Definition request (fs : FS) (d : ScsiDevice) (req : ScsiRequest) : option outcome :=
  match cdb req with
  | [] => Some (check_condition fs d 0x05 0x20 0x00)
  | op :: _ =>
      b1 ← aget (cdb req) 1;
      let spared := (op =? INQUIRY) || (op =? REQUEST_SENSE) in
      if negb ((b1 .>> 5) .& 7 =? 0) && negb spared then Some (check_condition fs d 0x05 0x25 0x00)
      else
        let '(m, ch) := if spared then (media d, false) else take_changed (media d) in
        let d := d <| media := m |> in
        if ch then Some (check_condition fs d 0x06 0x28 0x00)
        else
          '(fs, d, r) ← dispatch fs d (cdb req) (data_in req) op;
          Some (fs, d, match r with Ok r => Ok (cut (data_len req) r) | Err e => Err e end)
  end.

(** ** The copy-on-write layer *)

Definition cow_commit (order : gset Z -> list Z) (fs : FS) (d : ScsiDevice) : FS * ScsiDevice * result nat :=
  match media_node (media d) with
  | Some n => let '(fs, n, r) := node_commit order fs n in (fs, d <| media ::= (fun m => set_node m n) |>, r)
  | None => (fs, d, Ok 0%nat)
  end.

Definition cow_reset (fs : FS) (d : ScsiDevice) : FS * ScsiDevice :=
  match media_node (media d) with
  | Some n => let '(fs, n) := node_rollback fs n in (fs, d <| media ::= (fun m => set_node m n) |>)
  | None => (fs, d)
  end.

End Scsi.
(* ===== verification/ScsiClaims.v ===== *)
(** * Theorems about SCSI targets

    A disk answers the block commands as an array of bytes does, over anything
    that stores blocks as [DiskLaws] says; the overlays of [BlockNode] do. *)

From stdpp Require Import strings.
From S2P Require Import Prelude BlockNode BlockProofs BlockClaims Scsi.
Import BlockNode Scsi.

#[local] Open Scope Z_scope.
#[local] Open Scope word_scope.

Module ScsiClaims.

(** ** What a target relies on of its image *)

Class DiskLaws (R : FS -> Node -> list Z -> Prop) : Prop := {
  disk_size fs n b : R fs n b -> node_size n = Z.of_nat (length b);
  disk_read fs n b off len : R fs n b -> 0 <= off -> 0 <= len ->
    node_read fs n off len = if bool_decide (off + len <= Z.of_nat (length b)) then Ok (slice b off len) else Err InvalidInput;
  disk_write fs n b off buf : R fs n b -> 0 <= off -> off + Z.of_nat (length buf) <= Z.of_nat (length b) ->
    exists fs' n', node_write fs n off buf = (fs', n', Ok tt) /\ R fs' n' (copy_at b off buf);
}.

(** An image of whole sectors mounted copy-on-write. *)
#[export] Instance overlay_disk path ov (Hpath : path <> ov /\ path <> sidecar_path_for ov /\ path <> sidecar_tmp ov) :
  DiskLaws (fun fs n b => exists dur, BlockClaims.mounted path ov (fs, n) {| BlockClaims.durable := dur; BlockClaims.current := b |}).
Proof.
  split.
  - intros fs n b [dur M]. destruct (BlockClaims.mounted_length path ov fs n _ M) as (Hl & Hs & _). cbn in *. congruence.
  - intros fs n b off len [dur M] Ho Hl. by rewrite (BlockClaims.sim_read path ov fs n _ off len M Ho Hl).
  - intros fs n b off buf [dur M] Ho Hl. pose proof (BlockClaims.sim_write path ov Hpath fs n _ off buf M Ho) as S.
    destruct (node_write fs n off buf) as [[fs' n'] r]. cbn [BlockClaims.flat_step] in S. unfold BlockClaims.in_range in S. cbn in S.
    rewrite bool_decide_true in S by done. destruct S as [E M']. destruct r as [[]|]; [|done]. exists fs', n'. split; [done|]. by exists dur.
Qed.

(** ** Numbers in descriptor blocks *)

Definition value (l : list Z) : Z := foldl (fun a b => a * 256 + b) 0 l.

Lemma be_value l : Forall (fits 8) l -> be l = value l.
Proof.
  unfold be, value. assert (H : forall a, 0 <= a -> Forall (fits 8) l -> foldl (fun a b => (a .<< 8) .| b) a l = foldl (fun a b => a * 256 + b) a l).
  { induction l as [|x l IH]; intros a Ha Hl; cbn; [done|]. inversion_clear Hl as [|? ? Hx Hl']. rewrite Z.shiftl_mul_pow2 by done.
    assert ((a * 2 ^ 8) .| x = a * 256 + x) as ->.
    { change (a * 256 + x) with (a * 2 ^ 8 + x). apply lor_block; [done|exact Hx]. }
    apply IH; [unfold fits in Hx; lia|done]. }
  intros Hl. by apply H.
Qed.

Lemma mapM_aget (c : list Z) i n : 0 <= i -> 0 <= n -> i + n <= Z.of_nat (length c) -> mapM (aget c) (seqZ i n) = Some (slice c i n).
Proof.
  intros Hi Hn Hl. apply mapM_Some_2, Forall2_same_length_lookup. split.
  - rewrite length_seqZ. unfold slice. rewrite length_take, length_drop. lia.
  - intros k x y [-> Hk]%lookup_seqZ. unfold slice. intros [Hy _]%lookup_take_Some. rewrite lookup_drop in Hy.
    unfold aget. rewrite (proj2 (Z.leb_le 0 _)) by lia. rewrite <- Hy. f_equal. lia.
Qed.

Lemma Forall_slice (P : Z -> Prop) l i n : Forall P l -> Forall P (slice l i n).
Proof. intros. by apply Forall_take, Forall_drop. Qed.

(** The bytes [i .. j] of a block are a big-endian number. *)
Lemma field_value c i j : 0 <= i <= j -> j < Z.of_nat (length c) -> Forall (fits 8) c ->
  field c i j = Some (value (slice c i (j - i + 1))).
Proof. intros. unfold field. rewrite mapM_aget by lia. cbn. f_equal. apply be_value. by apply Forall_slice. Qed.

Lemma field_total c i j : 0 <= i <= j -> j < Z.of_nat (length c) -> exists v, field c i j = Some v.
Proof. intros. unfold field. rewrite mapM_aget by lia. by eexists. Qed.

Lemma value_nonneg l : Forall (fits 8) l -> 0 <= value l.
Proof.
  unfold value. assert (H : forall a, 0 <= a -> Forall (fits 8) l -> 0 <= foldl (fun a b => a * 256 + b) a l).
  { induction l as [|x l IH]; intros a Ha Hl; [done|]. inversion_clear Hl as [|? ? Hx Hl']. apply IH; [unfold fits in Hx; lia|done]. }
  intros. by apply H.
Qed.

(** ** A disk as an array of bytes

    The contents, and the sense data kept for REQUEST SENSE. *)

Record Disk : Type := mkDisk { contents : list Z; sense : list Z }.

Inductive Command : Type := CReady | CRead (lba count : Z) | CWrite (lba count : Z) | CSense (len : Z) | CCapacity.

(** A length byte of zero stands for [z]. *)
Definition or_default (z n : Z) : Z := if n =? 0 then z else n.

(** The commands the specification answers in full; the number fields are
    big-endian, and the 6-byte block address shares its first byte with the
    logical unit. *)
Definition command (c : list Z) : option Command :=
  let op := value (slice c 0 1) in
  if op =? 0x00 then Some CReady
  else if op =? 0x03 then Some (CSense (or_default 4 (value (slice c 4 1))))
  else if op =? 0x08 then Some (CRead (value (slice c 1 3)) (or_default 256 (value (slice c 4 1))))
  else if op =? 0x0a then Some (CWrite (value (slice c 1 3)) (or_default 256 (value (slice c 4 1))))
  else if op =? 0x25 then Some CCapacity
  else if op =? 0x28 then Some (CRead (value (slice c 2 4)) (value (slice c 7 2)))
  else if op =? 0x2a then Some (CWrite (value (slice c 2 4)) (value (slice c 7 2)))
  else None.
(** C36: The calendars of the clocks are the Gregorian calendar.  Day 0 is
    1970-01-01, and each day's date is the day after the date before it, for
    all days before and after; the date functions of the clock offset, of the
    DS1687 and (from 1970 on) the loops of the DS1x86 agree day for day; and a
    date turned into a day comes back. *)
Theorem calendars_gregorian :
  RtcOffset.date_of (RtcOffset.civil_from_days 0) = mkDate 1970 1 1 /\
  (forall z, RtcOffset.date_of (RtcOffset.civil_from_days (z + 1)) = next_day (RtcOffset.date_of (RtcOffset.civil_from_days z))) /\
  (forall z, Ds1687.civil_from_days z = RtcOffset.civil_from_days z) /\
  (forall n, 0 <= n -> Ds1x86.date_of_days n = RtcOffset.civil_from_days n) /\
  (forall y m d, valid (mkDate y m d) ->
    RtcOffset.civil_from_days (RtcOffset.days_from_civil y m d) = (y, m, d) /\ Ds1687.civil_from_days (Ds1687.days_from_civil y m d) = (y, m, d)).
Proof.
  destruct (inverse_counts (fun z => RtcOffset.date_of (RtcOffset.civil_from_days z)) RtcOffset.civil_from_days_ok) as [H0 Hn].
  assert (Hs : forall z, Ds1687.civil_from_days z = RtcOffset.civil_from_days z) by (intros; apply date_of_inj, Ds1687Claims.civil_same).
  split; [exact H0|]. split; [exact Hn|]. split; [exact Hs|]. split.
  - intros n Hn'. apply date_of_inj. destruct (Ds1x86Claims.date_of_days_ok n Hn') as (Hv & He & _), (RtcOffset.civil_from_days_ok n) as [Hv' He'].
    apply day_number_inj; [done..|congruence].
  - intros y m d Hv. split; [by apply civil_inverse|]. rewrite Hs, Ds1687Claims.days_same by apply Hv. by apply civil_inverse.
Qed.

(** The last day of February of a leap year. *)
Lemma calendars_gregorian_witness : Ds1x86.date_of_days 11016 = RtcOffset.civil_from_days 11016 /\
  Ds1687.civil_from_days (Ds1687.days_from_civil 2000 2 29) = (2000, 2, 29).
Proof.
  destruct calendars_gregorian as (_ & _ & _ & Hl & Hi). split; [by apply Hl|]. apply Hi. by apply (bool_decide_unpack _).
Defined.

End RtcClaims.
* * *
Retype the listing above, word for word, from its first line to the line containing "let '(m, ch)", both ends included.

Definition request (fs : FS) (d : ScsiDevice) (req : ScsiRequest) : option outcome :=
  match cdb req with
  | [] => Some (check_condition fs d 0x05 0x20 0x00)
  | op :: _ =>
      b1 ← aget (cdb req) 1;
      let spared := (op =? INQUIRY) || (op =? REQUEST_SENSE) in
      if negb ((b1 .>> 5) .& 7 =? 0) && negb spared then Some (check_condition fs d 0x05 0x25 0x00)
      else
        let '(m, ch) := if spared then (media d, false) else take_changed (media d) in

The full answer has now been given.